Depuis l’implantation de l’usine sur les bords du Rhône dans les années 1950, les habitants de la région se sont habitués à l’odeur d’œuf pourri caractéristique de la fabrication de la pâte à papier. « Ce procès pénal montre qu’il y a eu une prise de conscience de la population locale », s’est félicité Me Semmel, assurant que les 140 parties civiles « ont compris que non, ces odeurs, ces fumées, ce n’est pas normal, ce sont des dépassements de substances nocives ».

22 millions d’euros

« Aucune usine de pâte à papier au monde ne dégage une odeur de rose ! », s’est emporté Me Denis Borgia, conseil de Fibre Excellence, démentant le « déni » de l’entreprise face à la pollution et évoquant des dépenses de « 22 millions d’euros » pour une mise aux normes environnementales.
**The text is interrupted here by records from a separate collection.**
(** X1: whatever the cookies hold, the first effect of the hook does not
    throw, writes no cookie, emits no system log entry and touches neither
    the active-provider list nor the API keys; of the network it does
    nothing, or sends the one request of the version check. *)
Theorem hydrate_reads_only (providers : value) (s : State) :
  let s' := exec (hydrate providers) s in
  completes (hydrate providers) s = Normal tt /\
  cookies s' = cookies s /\
  logStore s' = logStore s /\
  activeProviders s' = activeProviders s /\
  apiKeys s' = apiKeys s /\
  (requests s' = requests s \/ requests s' = requests s ++ [stableCommitUrl]).
Proof.
  destruct (hydrate_prefix_frame providers s)
    as (s0 & Hrun & Hjar & Hlog & Hact & Hkeys & _ & Hreq & _).
  destruct (hydrateLatestBranch_frame s0)
    as (Hc & Hjar' & Hlog' & Hact' & Hkeys' & _ & _ & Hnet).
  unfold exec, completes in *. cbv zeta. rewrite Hrun.
  split; [exact Hc|].
  split; [congruence|]. split; [congruence|]. split; [congruence|].
  split; [congruence|].
  destruct Hnet as [[Hr _]|[Hr _]]; [left|right]; congruence.
Qed.

(** X2: after the first effect, each of the three boolean preferences is
    [true] exactly when its cookie holds the literal [true], [false] for any
    other text that is not empty, and what it was in memory when the cookie
    is absent or empty. *)
Theorem hydrate_flags_literal (providers : value) (s : State) :
  let s' := exec (hydrate providers) s in
  let loaded (saved : option string) (current : bool) :=
    match saved with
    | Some text =>
        if String.eqb text EmptyString then current else String.eqb text "true"
    | None => current
    end in
  isDebugMode s' = loaded (cookies s !! "isDebugEnabled") (isDebugMode s) /\
  isEventLogsEnabled s' =
    loaded (cookies s !! "isEventLogsEnabled") (isEventLogsEnabled s) /\
  isLocalModelsEnabled s' =
    loaded (cookies s !! "isLocalModelsEnabled") (isLocalModelsEnabled s).
Proof.
  destruct (hydrate_prefix providers s)
    as (s0 & Hrun & _ & _ & _ & _ & Hdebug & Hevent & Hlocal).
  destruct (hydrateLatestBranch_flags s0) as (_ & _ & Hd & He & Hl).
  unfold exec in *. cbv zeta. rewrite Hrun, Hd, He, Hl, Hdebug, Hevent, Hlocal.
  unfold truthy_str.
  destruct (cookies s !! "isDebugEnabled") as [d|];
    destruct (cookies s !! "isEventLogsEnabled") as [e|];
    destruct (cookies s !! "isLocalModelsEnabled") as [l|]; simpl;
    repeat match goal with
           | |- context [String.eqb ?x EmptyString] =>
               destruct (String.eqb x EmptyString)
           end; simpl; repeat split; reflexivity.
Qed.

(** X3: [setPromptId] stores the id and writes it to its cookie; the next
    page load restores it, unless it is the empty string: an empty cookie
    is skipped and the page keeps the prompt it started with. *)
Theorem promptId_round_trip (promptId : string) (s fresh : State)
    (providers : value) :
  let after := exec (setPromptId promptId) s in
  promptStore after = promptId /\
  cookies after !! "promptId" = Some promptId /\
  promptStore (exec (hydrate providers) (reload after fresh)) =
    (if String.eqb promptId EmptyString then promptStore fresh else promptId).
Proof.
  cbv zeta. split; [reflexivity|]. split; [apply lookup_insert_eq|].
  destruct (hydrate_prefix_frame providers (reload (exec (setPromptId promptId) s) fresh))
    as (s0 & Hrun & _ & _ & _ & _ & _ & _ & _ & Hprompt).
  destruct (hydrateLatestBranch_frame s0) as (_ & _ & _ & _ & _ & _ & Hkeep & _).
  unfold exec in *. rewrite Hrun, Hkeep, Hprompt.
  unfold setPromptId, reload. unfold_monad. simpl.
  rewrite lookup_insert_eq. simpl.
  destruct (String.eqb promptId EmptyString); reflexivity.
Qed.

End HydrationFrame.

(** ** The version check over page loads *)

Section CheckOverLoads.
Context {host : Host}.

(** With the latest-branch cookie set and the commit cookie absent or
    naming the running build, the first effect loads the preference and
    leaves the network alone. *)
Lemma hydrate_without_gate (providers : value) (s : State) (saved : string) :
  cookies s !! "isLatestBranch" = Some saved ->
  cookies s !! "commitHash" = None \/
  cookies s !! "commitHash" = Some (commit commitJson) ->
  let s' := exec (hydrate providers) s in
  requests s' = requests s /\
  inflight s' = inflight s /\
  latestBranchStore s' = String.eqb saved "true".
Proof.
  intros Hsaved Hhash.
  destruct (hydrate_prefix providers s) as (s0 & Hrun & Hjar & Hreq & Hfly & _).
  unfold exec. cbv zeta. rewrite Hrun.
  unfold hydrateLatestBranch. unfold_monad. rewrite Hjar, Hsaved.
  destruct Hhash as [-> | ->]; simpl; rewrite String.eqb_refl; simpl; auto.
Qed.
Fibre Excellence comparaissait pour « émission de substances polluantes » aux « conséquences préjudiciables de nature à mettre en danger la santé humaine », notamment des métaux lourds et des gaz oxydes d’azote. L’usine classée « Seveso » en raison de sa dangerosité potentielle se voit aussi reprocher l’utilisation d’installations non-conformes. Le délibéré sera rendu le 31 mars.